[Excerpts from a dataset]

....................

Lemma mail_of_set s i t t' db sess :
  sys_tasks s !! i = Some t -> (forall e, broadcast t = Some e -> broadcast t' = Some e) -> mail_of s ->
  mail_of (mkSystem db sess (<[i := t']> (sys_tasks s)) (sys_mail s)).
Proof.
  intros Hi Hb Hm a m Hin. destruct (Hm a m Hin) as (j & u & e & Hj & Hu & ->). cbn. destruct (decide (j = i)) as [->|Hne].
  - rewrite Hi in Hj. injection Hj as <-. exists i, t', e. split_and!; [|by apply Hb|done].
    apply list_lookup_insert_eq. by eapply lookup_lt_Some.
  - exists j, u, e. split_and!; [|done|done]. by rewrite list_lookup_insert_ne.
Qed.

Lemma mail_of_send s i e ls :
  sys_tasks s !! i = Some (Broadcast_ e ls) -> mail_of s ->
  mail_of (mkSystem (sys_db s) (sys_sessions s) (<[i := Done (Ok e)]> (sys_tasks s))
    (sys_mail s ++ send_event to_json e (sys_sessions s))).
Proof.
  intros Hi Hm a m [Hin|Hin]%elem_of_app; cbn.
  - by refine (mail_of_set s i (Broadcast_ e ls) (Done (Ok e)) (sys_db s) (sys_sessions s) Hi _ Hm a m Hin).
  - rewrite send_event_listeners in Hin. apply list_elem_of_fmap in Hin as (b & [= <- ->] & _).
    exists i, (Done (Ok e)), e. split_and!; [|done|done]. apply list_lookup_insert_eq. by eapply lookup_lt_Some.
Qed.

Lemma happens_mail db sess hs : mail_of (happens (start db sess) hs).
Proof.
  induction hs as [|h hs IH] using rev_ind; [by intros a m []%not_elem_of_nil|].
  unfold EventProcessor.happens in *. rewrite foldl_snoc. set (s := foldl happen _ hs) in *. clearbody s.
  destruct h as [msg|i|i e|m|b]; cbn [EventProcessor.happen].
  - intros a m Hin. destruct (IH a m Hin) as (j & u & e & Hj & Hu & ->). exists j, u, e. cbn.
    split_and!; [by apply lookup_app_l_Some|done|done].
  - destruct (sys_tasks s !! i) as [t|] eqn:Ei; [|done]. destruct t as [m|m ls|e ls|r]; cbn [resume].
    + destruct (handle_select_labels (sys_db s)) as [[?|?] ?]; rewrite app_nil_r; by apply (mail_of_set s i _ _ _ _ Ei).
    + destruct (handle_insert_event m (sys_db s)) as [[?|?] ?]; rewrite app_nil_r; by apply (mail_of_set s i _ _ _ _ Ei).
    + by apply (mail_of_send s i e ls).
    + rewrite app_nil_r. by apply (mail_of_set s i (Done r)).
  - destruct (sys_tasks s !! i) as [t|] eqn:Ei; [|done]. apply (mail_of_set s i t); [done|by destruct t|done].
  - exact IH.
  - exact IH.
Qed.

(** Who listens hears what is broadcast from then on. *)
Lemma happen_listeners s h a : a ∈ listeners (sys_sessions s) -> a ∈ listeners (sys_sessions (happen s h)).
Proof.
  intros Ha. destruct h as [msg|i|i e|m|b]; cbn [EventProcessor.happen]; try done.
  - destruct (sys_tasks s !! i) as [t|]; [|done]. by destruct (resume to_json (sys_sessions s) t (sys_db s)) as [[? ?] ?].
  - by destruct (sys_tasks s !! i).
  - cbn [sys_sessions]. rewrite listeners_register. apply elem_of_app. by left.
Qed.

Lemma happen_heard s h i e a :
  sys_tasks (happen s h) !! i = Some (Done (Ok e)) -> a ∈ listeners (sys_sessions s) ->
  sys_tasks s !! i = Some (Done (Ok e)) \/ (a, Text (to_json e)) ∈ sys_mail (happen s h).
Proof.
  intros Ht Ha. destruct h as [msg|j|j err|m|b]; cbn [EventProcessor.happen] in *; try by left.
  - cbn in Ht. apply lookup_app_Some in Ht as [Ht|[_ Ht]]; [by left|]. by apply list_lookup_singleton_Some in Ht as [_ ?].
  - destruct (sys_tasks s !! j) as [t|] eqn:Hj; [|by left]. destruct t as [m|m ls|e' ls|r]; cbn [resume] in *;
      [destruct (handle_select_labels (sys_db s)) as [[?|?] ?]|destruct (handle_insert_event m (sys_db s)) as [[?|?] ?]|..];
      cbn [sys_tasks sys_mail] in *; apply list_lookup_insert_Some in Ht as [(-> & [= <-] & _)|[_ Ht]]; try by left.
    right. apply elem_of_app. right. rewrite send_event_listeners. apply list_elem_of_fmap. by exists a.
  - destruct (sys_tasks s !! j) as [t|] eqn:Hj; [|by left]. cbn [sys_tasks] in Ht.
    apply list_lookup_insert_Some in Ht as [(-> & Heq & _)|[_ Ht]]; [|by left]. left.
    destruct t as [| | |r]; try done. by injection Heq as <-.
Qed.

Lemma happen_mail_keeps s h x : x ∈ sys_mail s -> x ∈ sys_mail (happen s h).
Proof.
  intros Hx. destruct h as [msg|j|j err|m|b]; cbn [EventProcessor.happen]; try done.
  - destruct (sys_tasks s !! j) as [t|]; [|done]. destruct (resume to_json (sys_sessions s) t (sys_db s)) as [[? ?] ?].
    cbn. apply elem_of_app. by left.
  - by destruct (sys_tasks s !! j).
Qed.

Lemma happens_heard hs s i e a :
  a ∈ listeners (sys_sessions s) -> sys_tasks s !! i <> Some (Done (Ok e)) ->
  sys_tasks (happens s hs) !! i = Some (Done (Ok e)) -> (a, Text (to_json e)) ∈ sys_mail (happens s hs).
Proof.
  intros Ha Hn. unfold EventProcessor.happens. induction hs as [|h hs IH] using rev_ind; [done|]. rewrite foldl_snoc.
  intros Ht. apply happen_heard with (a := a) in Ht as [Ht|Ht]; [by apply happen_mail_keeps, IH|done|].
  clear -Ha. induction hs as [|h hs IH] using rev_ind; [done|]. rewrite foldl_snoc. by apply happen_listeners.
Qed.

(** ** Properties *)

(** C13: whatever the interleaving of the futures with each other and with
    requests that delete no device, every event that a future has inserted, so
    every one that was broadcast, is the event of its message (kind, payload,
    times and device) under an identifier of its own, and its row in the database
    is that event with its times as a column keeps them; different messages end
    in different events; and the constraints hold. No message is stored twice:
    if the requests insert no event either, then the rows are those there were
    before and one for each event that was inserted, and no other. *)
Theorem broadcast_events_are_stored (db : DB) (sess : Sessions (Addr := Addr)) (hs : list Happening) :
  integrity (tables_of db) -> Forall harmless hs ->
  let s := happens (start db sess) hs in
  integrity (tables_of (sys_db s)) /\ length (sys_tasks s) = length (arrivals hs) /\
  (forall t e, broadcast t = Some e -> inserted t = Some e) /\
  (forall i t e, sys_tasks s !! i = Some t -> inserted t = Some e ->
     events (sys_db s) !! event_id e = Some (stored_event e) /\ exists msg, arrivals hs !! i = Some msg /\ event_for msg e) /\
  (forall i j t u e f, sys_tasks s !! i = Some t -> sys_tasks s !! j = Some u ->
     inserted t = Some e -> inserted u = Some f -> event_id e = event_id f -> i = j) /\
  (Forall quiet hs ->
     (forall j r, events (sys_db s) !! j = Some r <-> events db !! j = Some r \/
        exists e, e ∈ omap inserted (sys_tasks s) /\ event_id e = j /\ r = stored_event e) /\
     size (events (sys_db s)) = (size (events db) + length (omap inserted (sys_tasks s)))%nat).
Proof.
  intros Hi Hh s. destruct (happens_consistent hs db sess Hi Hh) as [Hin Hts Hst Hd].
  split_and!; [done|symmetry; by eapply Forall2_length|by intros [| | |[|]]| |done|].
  - intros i t e Ht He. split; [by apply (Hst i t); auto|].
    destruct (Forall2_lookup_r _ _ _ _ _ Hts Ht) as (msg & Hmsg & Hf). exists msg. split; [done|].
    destruct t as [| | |[|]]; cbn in He; simplify_eq; done.
  - intros Hq. destruct (happens_accounted hs db sess Hi Hq) as [Hr Hs]. done.
Qed.

(** A session that was registered once before gets the text of every
    event whose future has completed, each once, and nothing else, while other
    sessions come and futures fail. *)
Lemma session_told_once (a : Addr) (db : DB) (sess : Sessions (Addr := Addr)) (hs : list Happening) :
  filter (fun b => b = a) (listeners sess) = [a] -> Forall (fun h => h <> Register a) hs ->
  let s := happens (start db sess) hs in
  texts_to a (sys_mail s) ≡ₚ map (fun e => Text (to_json e)) (omap broadcast (sys_tasks s)).
Proof. intros Hl Hh. apply (happens_told a hs db sess Hl Hh). Qed.

(** The processing of an event terminates: after three resumptions its
    future has a result, whatever else happens in between. *)
Lemma processing_terminates (s : System (DB := DB) (Addr := Addr)) (hs : list Happening) (i : nat) (t : Task) :
  sys_tasks s !! i = Some t -> (3 <= resumptions i hs)%nat ->
  exists r, sys_tasks (happens s hs) !! i = Some (Done r).
Proof.
  intros Ht Hn. destruct (happens_rank hs s i t Ht) as (t' & Ht' & Hr).
  assert (rank t <= 3)%nat by (destruct t; cbn; lia). destruct t' as [| | |r]; cbn in Hr; [lia..|]. by exists r.
Qed.
End Laws.

(** ** Witnesses: two events whose futures interleave, and a late session *)

#[local] Existing Instances LittleEndian.uuid16_ops MemStore.chrono_pair store_postgres store_laws.

Definition json0 (e : Event) : string := "{}".
Definition sess0 : Sessions (Addr := nat) := register TargetEvent 5%nat no_sessions.
Definition hs0 : list (Happening (Addr := nat)) :=
  [Arrive ne0; Arrive ne0; Resume 1; Resume 0; Register 7%nat; Resume 1; Resume 1; Resume 0; Resume 0].

(** Both are broadcast, the second message first. *)
Example interleaved_broadcasts :
  map fst (sys_mail (happens json0 (start db1 sess0) hs0)) = [5; 7; 5; 7]%nat.
Proof. vm_compute. reflexivity. Qed.

Lemma broadcast_events_are_stored_witness :
  let s := happens json0 (start db1 sess0) hs0 in
  length (omap broadcast (sys_tasks s)) = 2%nat /\
  size (t_events (tables_of (sys_db s))) = (size (t_events (tables_of db1)) + length (omap inserted (sys_tasks s)))%nat.
Proof. split; [vm_compute; reflexivity|]. apply (broadcast_events_are_stored json0 db1 sess0 hs0 db1_integrity); repeat constructor. Defined.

....................

Please set down again, word for word, only the lines from the start of the entries through the line with "mail_of (mkSystem (sys_db", both ends included.

Lemma mail_of_set s i t t' db sess :
  sys_tasks s !! i = Some t -> (forall e, broadcast t = Some e -> broadcast t' = Some e) -> mail_of s ->
  mail_of (mkSystem db sess (<[i := t']> (sys_tasks s)) (sys_mail s)).
Proof.
  intros Hi Hb Hm a m Hin. destruct (Hm a m Hin) as (j & u & e & Hj & Hu & ->). cbn. destruct (decide (j = i)) as [->|Hne].
  - rewrite Hi in Hj. injection Hj as <-. exists i, t', e. split_and!; [|by apply Hb|done].
    apply list_lookup_insert_eq. by eapply lookup_lt_Some.
  - exists j, u, e. split_and!; [|done|done]. by rewrite list_lookup_insert_ne.
Qed.

Lemma mail_of_send s i e ls :
  sys_tasks s !! i = Some (Broadcast_ e ls) -> mail_of s ->
  mail_of (mkSystem (sys_db s) (sys_sessions s) (<[i := Done (Ok e)]> (sys_tasks s))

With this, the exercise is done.